Israel begins removing metal detectors from Al-Aqsa compound: director

Bruno Cirelli
Luglio 28, 2017

Israel's security Cabinet met for a second straight day Monday to try to defuse an escalating crisis with the Muslim world and find an alternative to metal detectors that had been installed a week earlier at a contested Jerusalem shrine amid widespread protests.

King Abdullah II has frequently protested Israeli measures, including restrictions on the access of Muslim worshippers and police raids of the compound to disperse Palestinian stone-throwers.

Netanyahu and his supporters said the metal scanners were needed after three Arab Israeli gunmen smuggled homemade machine guns into the al-Aqsa Mosque compound on July 14, then shot and killed two Israeli policemen at the site, which both Muslims and Jews regard as holy.

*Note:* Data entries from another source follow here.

Lemma records_never_carry_proxy_connection_witness :
  let s := server (@handle ReferenceRuntime plain
                     (Sample.post "http://upstream.test/items") []
                     (responded (Sample.ok "application/json")
                        [JsonText.text "{'id':7}"] ended)
                     "2025-01-01T00:00:00.000Z" Sample.server0) in
  headers (Sample.post "http://upstream.test/items") !! "proxy-connection" =
    Some "keep-alive" ∧
  ∃ r, capturedResponses s = [r] ∧
       Req.headers (request r) !! "proxy-connection" = None.
Proof.
  cbn zeta. split; [vm_compute; reflexivity |].
  eexists. split; [vm_compute; reflexivity |].
  apply (@records_never_carry_proxy_connection ReferenceRuntime
           (server (@handle ReferenceRuntime plain
                      (Sample.post "http://upstream.test/items") []
                      (responded (Sample.ok "application/json")
                         [JsonText.text "{'id':7}"] ended)
                      "2025-01-01T00:00:00.000Z" Sample.server0))).
  - eapply reachable_step; [apply (reachable_new 8888 false false) |].
    apply step_handleHttpRequest.
  - vm_compute. apply list_elem_of_here.
Defined.

End ProxyProperties.

(** ** The buffer and the interactive mode *)

Module InteractiveFacts.
Import http ProxyServer BufferFacts HandlerFacts ProcessFacts.

Lemma getResponse_lookup (k : Z) (s : t) :
  (getResponse k s).1 =
  if ((k <? 1) || (Z.of_nat (length (capturedResponses s)) <? k))%Z then None
  else capturedResponses s !! Z.to_nat (k - 1).
Proof. unfold getResponse. by case_match. Qed.

(** Inside the buffer [getResponse] is the lookup; outside it is [null]. *)
Lemma getResponse_inside (k : Z) (s : t) :
  (1 ≤ k ≤ Z.of_nat (length (capturedResponses s)))%Z →
  (getResponse k s).1 = capturedResponses s !! Z.to_nat (k - 1).
Proof.
  intros Hk. rewrite getResponse_lookup. case_match eqn:E; [| done].
  apply orb_true_iff in E as [E | E]; apply Z.ltb_lt in E; lia.
Qed.

Lemma getResponse_outside (k : Z) (s : t) :
  (k < 1 ∨ Z.of_nat (length (capturedResponses s)) < k)%Z →
  (getResponse k s).1 = None.
Proof.
  intros Hk. rewrite getResponse_lookup. case_match eqn:E; [done |].
  apply orb_false_iff in E as [E1 E2]. apply Z.ltb_ge in E1, E2. lia.
Qed.

(** What [forEach] prints: one message for each record, in the order of the
    buffer, with the index of the record. *)
Lemma forEach_console (f : Captured → nat → Console) (l : list Captured) (s : t) :
  console (forEach f l s) = console s ++ imap (λ i r, f r i) l.
Proof.
  unfold forEach.
  assert (∀ (l' : list (nat * Captured)) s0,
            console (fold_left (λ s ri, log (f ri.2 ri.1) s) l' s0) =
            console s0 ++ ((λ ri, f ri.2 ri.1) <$> l')) as Hfold.
  { induction l' as [|x l' IH]; intros s0; simpl; [by rewrite app_nil_r |].
    rewrite IH. simpl. by rewrite <- app_assoc. }
  rewrite Hfold, fmap_imap. done.
Qed.

(** A line of digits: the record that [getResponse] returns for the number
    is analysed, or the number is reported as not available. *)
Lemma rl_on_line_number (trimmed : string) (s : t) :
  all_digits trimmed = true →
  rl_on_line trimmed s =
    match (getResponse (parseInt10 trimmed) s).1 with
    | Some captured => log (Analyzing (Z.to_nat (parseInt10 trimmed)) captured) s
    | None => log (InvalidNumber (length (capturedResponses s))) s
    end.
Proof.
  intros Hd. unfold rl_on_line. rewrite Hd.
  case_match eqn:E.
  - apply andb_true_iff in E as [E1 E2]. apply Z.leb_le in E1. apply Z.ltb_lt in E2.
    rewrite getResponse_inside by lia. unfold analyzeResponse.
    destruct (capturedResponses s !! Z.to_nat (parseInt10 trimmed - 1)) as [c|] eqn:El.
    + replace (Z.to_nat (parseInt10 trimmed - 1) + 1) with (Z.to_nat (parseInt10 trimmed))
        by lia.
      done.
    + apply lookup_ge_None in El. lia.
  - rewrite getResponse_outside; [done |].
    apply andb_false_iff in E as [E | E]; [apply Z.leb_gt in E | apply Z.ltb_ge in E]; lia.
Qed.

End InteractiveFacts.

Module BufferProperties.
Import http ProxyServer BufferFacts HandlerFacts ProcessFacts InteractiveFacts.

(** X6. The numbers of the records after a capture, in a running process.
    While the buffer holds fewer than 100 records every record keeps its
    number and the new record takes the next one.  Once it holds 100, the
    record that had number [k + 1] has number [k] afterwards, the new record
    has number 100, and the record that had number 1 is gone. *)
Theorem numbers_after_an_append `{Runtime} (r : Captured) (s : t) (k : Z) :
  reachable s →
  let n := Z.of_nat (length (capturedResponses s)) in
  let s' := append r s in
  ((n < 100)%Z →
   ((1 ≤ k ≤ n)%Z → (getResponse k s').1 = (getResponse k s).1) ∧
   (getResponse (n + 1) s').1 = Some r) ∧
  (n = 100%Z →
   ((1 ≤ k < 100)%Z → (getResponse k s').1 = (getResponse (k + 1) s).1) ∧
   (getResponse 100 s').1 = Some r ∧
   length (capturedResponses s') = 100).
Proof.
  intros Hr. cbn zeta. pose proof (reachable_bounded s Hr) as [Hlen Hmax]. split.
  - intros Hlt.
    assert (capturedResponses (append r s) = capturedResponses s ++ [r]) as Hc
      by (apply append_below; lia).
    split.
    + intros Hk. rewrite !getResponse_inside by (rewrite ?Hc, ?length_app; simpl; lia).
      rewrite Hc. apply lookup_app_l. lia.
    + rewrite getResponse_inside by (rewrite Hc, length_app; simpl; lia).
      rewrite Hc.
      replace (Z.to_nat (Z.of_nat (length (capturedResponses s)) + 1 - 1))
        with (length (capturedResponses s)) by lia.
      apply list_lookup_middle. done.
  - intros Hfull.
    assert (capturedResponses (append r s) = tail (capturedResponses s ++ [r])) as Hc
      by (apply append_full; lia).
    destruct (capturedResponses s) as [|x l] eqn:El; [simpl in Hfull; lia |].
    simpl in Hc, Hfull.
    assert (length l = 99) as Hl by lia.
    split_and!.
    + intros Hk.
      rewrite !getResponse_inside
        by (rewrite ?Hc, ?El, ?length_app; simpl; lia).
      rewrite Hc, El.
      replace (Z.to_nat (k + 1 - 1)) with (S (Z.to_nat (k - 1))) by lia.
      simpl. apply lookup_app_l. lia.
    + rewrite getResponse_inside by (rewrite Hc, length_app; simpl; lia).
      rewrite Hc. replace (Z.to_nat (100 - 1)) with (length l) by lia.
      apply list_lookup_middle. done.
    + rewrite Hc, length_app. simpl. lia.
Qed.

Two Jordanians were killed and an Israeli was wounded in a shooting incident on Sunday in a building inside the Israeli embassy complex in Jordan's capital, Amman, police and a security source said.

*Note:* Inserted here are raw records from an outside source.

Lemma audit_ok_handle w fuel article st :
  audit_ok st -> audit_ok (final (handle_article fuel w article st)).
Proof.
  intros [Hap Hrl].
  destruct (handle_article_trace w fuel article st)
    as (_ & _ & n & [[Ht Htr] | (s & r & ok & sent & _ & Hne & Hu & Hs & Htr & Ht)]).
  - split.
    + rewrite Htr. apply attempt_precedes_app;
        [apply repeat_generate_not_insert | exact Hap].
    + by eapply rows_logged_extend.
  - split.
    + rewrite Htr, <- Hs. apply attempt_precedes_insert; [by rewrite Hu|].
      apply attempt_precedes_app; [apply repeat_generate_not_insert | exact Hap].
    + intros url r'. rewrite Ht, Htr.
      assert (Hold : table st !! url = Some r' ->
                     r_url r' = url /\
                     In (EInsert r' true)
                        (EInsert r ok :: EPost article s (message_of article s) sent
                           :: repeat (EGenerate (prompt_of (a_content article))) n ++ trace st)).
      { intros Hr. destruct (Hrl url r' Hr) as [Hu' Hin]. split; [exact Hu'|].
        right. right. apply in_or_app. by right. }
      destruct ok; [|exact Hold].
      rewrite lookup_insert. case_decide; [|exact Hold].
      intros [= <-]. split; [congruence | by left].
Qed.

Lemma process_articles_audit_ok fuel w :
  respects (keeps audit_ok) (process_articles fuel w).
Proof.
  apply process_articles_keeps.
  - by intros st b H.
  - by intros st H.
  - intros st ok [Hap Hrl]. split.
    + by apply attempt_precedes_cons.
    + by apply (rows_logged_extend st _ [ECreate ok]).
  - intros fuel' category _. apply handle_category_keeps.
    + exact audit_ok_crawl.
    + intros f c a st _. apply audit_ok_handle.
Qed.

(** **** The cache holds accepted summaries only *)

Lemma cache_valid_handle w fuel article st :
  cache_valid st -> cache_valid (final (handle_article fuel w article st)).
Proof.
  intros Hv.
  destruct (handle_article_trace w fuel article st) as (_ & [Hc|Hc] & _).
  - intros k v. rewrite Hc. by apply summarize_keeps_cache_valid.
  - intros k v. rewrite Hc. apply Hv.
Qed.

Lemma process_articles_cache_valid fuel w :
  respects (keeps cache_valid) (process_articles fuel w).
Proof.
  apply process_articles_keeps.
  - by intros st b H.
  - intros st _ k v. simpl. by rewrite lookup_empty.
  - by intros st ok H.
  - intros fuel' category _. apply handle_category_keeps.
    + intros st st' (_ & Hc & _) Hv k v. rewrite Hc. apply Hv.
    + intros f c a st _. apply cache_valid_handle.
Qed.

(** **** A cycle does nothing about a URL that is always skipped *)

Lemma since_extend t0 (P : event -> Prop) st st' new :
  trace st' = new ++ trace st -> Forall P new -> since t0 P st -> since t0 P st'.
Proof.
  intros Htr HF (old & Ho & HFo). exists (new ++ old). split.
  - rewrite Htr, Ho. apply app_assoc.
  - apply Forall_app. by split.
Qed.

Lemma since_start (P : event -> Prop) st : since (trace st) P st.
Proof. exists []. split; [reflexivity | constructor]. Qed.

Lemma process_articles_not_about fuel w url st :
  always_skipped w url ->
  since (trace st) (fun e => ~ about url e) (final (process_articles fuel w st)).
Proof.
  intros Hsk.
  apply (process_articles_keeps w (since (trace st) (fun e => ~ about url e)));
    [by intros s b H | by intros s H | | | apply since_start].
  - intros s ok. apply (since_extend _ _ s _ [ECreate ok]); [reflexivity|].
    constructor; [by intros [] | constructor].
  - intros fuel' category _. apply handle_category_keeps.
    + intros s s' (_ & _ & _ & new & Hn & HF). apply (since_extend _ _ s s' new Hn).
      eapply Forall_impl; [exact HF|]. intros e He Ha. by destruct e.
    + intros f c a s Hproc.
      assert (Hne : a_url a <> url).
      { destruct Hproc as (u & s0 & Ha). intros Heq.
        apply process_article_some in Ha as (Hu & _ & _ & t & d & p & Hex & Hns & _).
        apply Hns. apply (Hsk s0). congruence. }
      assert (Hgen : forall n, Forall (fun e => ~ about url e)
                                 (repeat (EGenerate (prompt_of (a_content a))) n)).
      { intros n. induction n; simpl; constructor; auto. }
      destruct (handle_article_trace w f a s)
        as (_ & _ & n & [[Ht Htr] | (sm & r & ok & sent & _ & _ & Hu & _ & Htr & _)]).
      * by apply (since_extend _ _ s _ _ Htr).
      * apply (since_extend _ _ s _
                 (EInsert r ok :: EPost a sm (message_of a sm) sent
                    :: repeat (EGenerate (prompt_of (a_content a))) n)); [exact Htr|].
        constructor; [simpl; congruence|]. constructor; [simpl; congruence|]. apply Hgen.
Qed.

(** ** Discovery against the store *)

Section Seen.
Variable w : World.

Lemma quiet_crawl e : is_crawl e -> quiet e.
Proof. by destruct e. Qed.

(** Links that all have a row add nothing to the list. *)
Lemma collect_urls_seen titles acc st :
  (forall title url rest,
     In title titles -> title = url :: rest -> is_Some (table st !! url)) ->
  result (collect_urls w titles acc st) = Ret acc \/
  exists e, result (collect_urls w titles acc st) = Raise e.
Proof.
  revert st. induction titles as [|title titles IH]; intros st Hseen; simpl.
  - by left.
  - destruct title as [|url rest]; [right; by eexists|].
    unfold bind, is_article_crawled.
    destruct (sqlite w (tick st)) as [[]|e]; simpl; [|right; by eexists].
    rewrite bool_decide_eq_true_2 by (eapply Hseen; [by left | reflexivity]).
    simpl. apply IH. intros t u r Hin Heq. simpl.
    eapply Hseen; [right; exact Hin | exact Heq].
Qed.

(** A link is added to the list only when it has no row. *)
Lemma collect_urls_unseen titles acc st urls :
  (forall u, In u acc -> table st !! u = None) ->
  result (collect_urls w titles acc st) = Ret urls ->
  forall u, In u urls -> table st !! u = None.
Proof.
  revert st acc. induction titles as [|title titles IH]; intros st acc Hacc; simpl.
  - by intros [= <-].
  - destruct title as [|url rest]; [discriminate|].
    unfold bind, is_article_crawled.
    destruct (sqlite w (tick st)) as [[]|e]; simpl; [|discriminate].
    intros Hres.
    apply (IH (log (ESelect url true) st)
             (if negb (bool_decide (is_Some (table st !! url)))
              then acc ++ [url] else acc)); [|exact Hres].
    simpl. intros u Hin. case_bool_decide as Hd; simpl in Hin; [by apply Hacc|].
    apply in_app_or in Hin as [Hin|[<-|[]]]; [by apply Hacc|].
    by apply eq_None_not_Some.
Qed.

Lemma get_urls_unseen article_type page_number st urls :
  result (get_urls_of_type_thread w article_type page_number st) = Ret urls ->
  forall u, In u urls -> table st !! u = None.
Proof.
  unfold get_urls_of_type_thread, try_except, bind, session_get.
  destruct (session st); simpl; [|by intros [= <-] u []].
  destruct (http_get w (tick st) (page_url_of article_type page_number))
    as [soup|e]; simpl; [|by intros [= <-] u []].
  destruct (title_news soup) as [|t ts] eqn:Htn; [by intros [= <-] u [] | cbv beta iota].
  intros Hres.
  destruct (collect_urls w (t :: ts) [] (log (EGet (page_url_of article_type page_number)) st))
    as [st1 [l|e]] eqn:Hc; simpl in Hres.
  - injection Hres as <-.
    apply (collect_urls_unseen (t :: ts) []
             (log (EGet (page_url_of article_type page_number)) st));
      [by intros u [] | by rewrite Hc].
  - unfold ret in Hres. simpl in Hres. injection Hres as <-. by intros u [].
Qed.

Lemma get_urls_seen article_type page_number st :
  listing_persisted w (table st) ->
  In article_type (values article_type_dict) ->
  In page_number (range 1 3) ->
  result (get_urls_of_type_thread w article_type page_number st) = Ret [].
Proof.
  intros Hlp Hcat Hpage.
  unfold get_urls_of_type_thread, try_except, bind, session_get.
  destruct (session st); simpl; [|reflexivity].
  destruct (http_get w (tick st) (page_url_of article_type page_number))
    as [soup|e] eqn:Hget; simpl; [|reflexivity].
  destruct (title_news soup) as [|t ts] eqn:Htn; [reflexivity | cbv beta iota].
  destruct (collect_urls_seen (t :: ts) []
              (log (EGet (page_url_of article_type page_number)) st)) as [Hr|[e Hr]].
  - intros title url rest Hin Heq. simpl.
    eapply (Hlp _ _ _ _ _ _ _ Hcat Hpage Hget); [by rewrite Htn | exact Heq].
  - destruct (collect_urls w (t :: ts) [] _) as [st1 r]. simpl in Hr. by subst r.
  - destruct (collect_urls w (t :: ts) [] _) as [st1 r]. simpl in Hr. by subst r.
Qed.
(** * Free-game mailer: a shallow embedding of [src/server.ts]

    The server polls a storefront feed, keeps the history of the games it
    has announced in a [GamesList] collection, keeps its subscribers in a
    [MailList] collection and mails them through a nodemailer transporter.

    The embedding follows the current revision of the file (the second
    one in the source listing: [curGame] returns [IGame | null]).

    - JavaScript strings are Rocq strings, one [ascii] per character.
    - The two collections and the messages handed to the transporter make
      up the [World]; every [await] of the source is a step of the monad
      [M], in which a thrown value leaves the world as it is at the throw.
    - A call to the database can be rejected (connection lost, timeout):
      the class [Store] says which calls of a request are. The theorems
      that do not bind a [Store] are about the store [reliable], which
      answers every call.
    - What the source takes from its runtime and its libraries (the [Date]
      parser and formatter, the transporter, validator.js, the text of a
      library error) is a method of the class [Runtime]. *)

From Stdlib Require Import String Ascii List ZArith Bool Arith Lia.
Import ListNotations.
Local Open Scope list_scope.
Local Open Scope string_scope.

Ikrema Sabri said a lawyer for the waqf - the Jordanian religious institution that runs the Jerusalem compound - would meet Israelis on Wednesday to demand the removal of the remaining additional security measures at the site, including metal railings and an iron bridge with cameras on it.

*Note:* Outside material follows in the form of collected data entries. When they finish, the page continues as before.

(** * Detection and scoring engine of the campaign monitor

    A shallow embedding of the scoring and coordination code of
    [campaign_detector.py], [engagement_analyzer.py] and
    [enhanced_keyword_database.py], followed by the properties that the
    design document states about it.

    Conventions.
    - Python [str] is [string]; case folding and whitespace splitting are the
      ASCII fragments of [str.lower] and [str.split].
    - Python numbers that may be fractional (severities, sentiment, scores)
      are exact rationals [Q]; counters and engagement figures are [Z].
    - A [dict] that is iterated is an association list in insertion order; a
      [set] is a [gset]; a [dict] that is only looked up is a [gmap].
    - SQLite tables are lists of rows in rowid order together with the
      AUTOINCREMENT sequence value.
    - Exceptions are carried by [result]. *)

From Stdlib Require Import QArith Qabs Ascii.
From stdpp Require Import gmap strings list pretty.

#[local] Set Warnings "-clear-no-such-hyp".

Local Open Scope Z_scope.

(** ** Python exceptions *)

Inductive result (A : Type) : Type :=
| Ok (a : A)
| Raise (exn : string).
Arguments Ok {A} a.
Arguments Raise {A} exn.

#[global] Instance result_ret : MRet result := fun _ a => Ok a.
#[global] Instance result_bind : MBind result := fun _ _ k r =>
  match r with
  | Ok a => k a
  | Raise e => Raise e
  end.

#[global] Instance result_fmap : FMap result := fun _ _ f r =>
  match r with
  | Ok a => Ok (f a)
  | Raise e => Raise e
  end.

Fixpoint concat_mapM {A B} (f : A -> result (list B)) (l : list A)
  : result (list B) :=
  match l with
  | [] => Ok []
  | x :: l' =>
      ys ← f x;
      zs ← concat_mapM f l';
      Ok (ys ++ zs)
  end.

(** ** Python string operations *)

Module Text.

Definition is_upper (c : ascii) : bool :=
  let n := nat_of_ascii c in (65 <=? n)%nat && (n <=? 90)%nat.

Definition lower_char (c : ascii) : ascii :=
  if is_upper c then ascii_of_nat (nat_of_ascii c + 32) else c.

(** [s.lower()] *)
Fixpoint lower (s : string) : string :=
  match s with
  | EmptyString => EmptyString
  | String c s' => String (lower_char c) (lower s')
  end.

(** The characters [str.split()] treats as separators. *)
Definition is_space (c : ascii) : bool :=
  let n := nat_of_ascii c in
  ((9 <=? n)%nat && (n <=? 13)%nat)
  || ((28 <=? n)%nat && (n <=? 32)%nat).

(** [split_aux cur s]: [cur] is the token being read, reversed. *)
Fixpoint split_aux (cur : list ascii) (s : string) : list string :=
  let flush (k : list string) :=
    match cur with
    | [] => k
    | _ => String.string_of_list_ascii (rev cur) :: k
    end in
  match s with
  | EmptyString => flush []
  | String c s' =>
      if is_space c then flush (split_aux [] s')
      else split_aux (c :: cur) s'
  end.

(** [s.split()] *)
Definition split (s : string) : list string := split_aux [] s.

(** [needle in hay] *)
Fixpoint contains (needle hay : string) : bool :=
  String.prefix needle hay
  || match hay with
     | EmptyString => false
     | String _ hay' => contains needle hay'
     end.

(** [s[:n]] *)
Fixpoint take (n : nat) (s : string) : string :=
  match n, s with
  | O, _ => EmptyString
  | S _, EmptyString => EmptyString
  | S n', String c s' => String c (take n' s')
  end.


End Text.

(** ** Generic list helpers *)

(** [sorted(l, key=..., reverse=True)] and SQL [ORDER BY k DESC] over rows in
    rowid order: a stable descending sort.  [lt a b] says that the key of
    [a] is strictly below the key of [b]. *)
Section StableSort.
Context {A : Type} (lt : A -> A -> bool).

Fixpoint insert_desc (x : A) (l : list A) : list A :=
  match l with
  | [] => [x]
  | y :: l' => if lt x y then y :: insert_desc x l' else x :: y :: l'
  end.

Definition sort_desc (l : list A) : list A := foldr insert_desc [] l.
End StableSort.

Definition Qltb (x y : Q) : bool := negb (Qle_bool y x).

(** [d[k].append(v)] on a [defaultdict(list)], keys in insertion order. *)
Fixpoint dict_append {K V} `{EqDecision K} (k : K) (v : V)
    (d : list (K * list V)) : list (K * list V) :=
  match d with
  | [] => [(k, [v])]
  | (k', vs) :: d' =>
      if decide (k = k') then (k', vs ++ [v]) :: d'
      else (k', vs) :: dict_append k v d'
  end.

There were deadly clashes after the metal detectors were set up, which Palestinians saw as an Israeli attempt to assert control over the site.

The following year clashes between Palestinians and Israeli security forces around the site quickly led to unrest elsewhere in Jerusalem, across Israel and in the West Bank that have continued intermittently till now. The installation of metal detectors has contributed to the impression that Israel is changing the rules, a view rejected by the Israeli government.

After the prayers, hundreds of young Muslim men and boys started throwing rocks at the Israeli security personnel spread out across the Old City and elsewhere in Jerusalem.

Israel captured East Jerusalem, including the Old City, in the 1967 Middle East war and annexed them, a move not recognized internationally.

Jews revere the compound as the place where two ancient temples once stood.

Israel cordoned off the area and banned Muslims from visiting the Al-Aqsa mosque there.

The new security measures were approved by Israel's security Cabinet at a late-night meeting, as The Two-Way reported, after "the recommendations by all of the country's security services to use other kinds of technology".

The report gives credit to the Palestinian Authority (PA) and its long-time leader Mahmoud Abbas, praising him for "commitment to non-violence. disarmament of fugitive militants, arresting members of terrorist organizations, and gradually dismantling armed groups in the West Bank".

A statement issued after the security cabinet meeting said it had made a decision to heed a recommendation of Israeli security bodies and replace the detectors with "smart checking" devices. Two staffers have been released but a third remains imprisoned. Israel also considers Jordan an important land barrier on its eastern flank.

A Waqf spokesman said it was awaiting a decision of a technical committee but was demanding the situation revert to the way it was before the metal detectors were installed.

The Palestinians say that their fury - manifested in mass protests and the killing of three Israelis at a Jewish settlement on Friday - is driven by fear that their sacred mosque is under threat.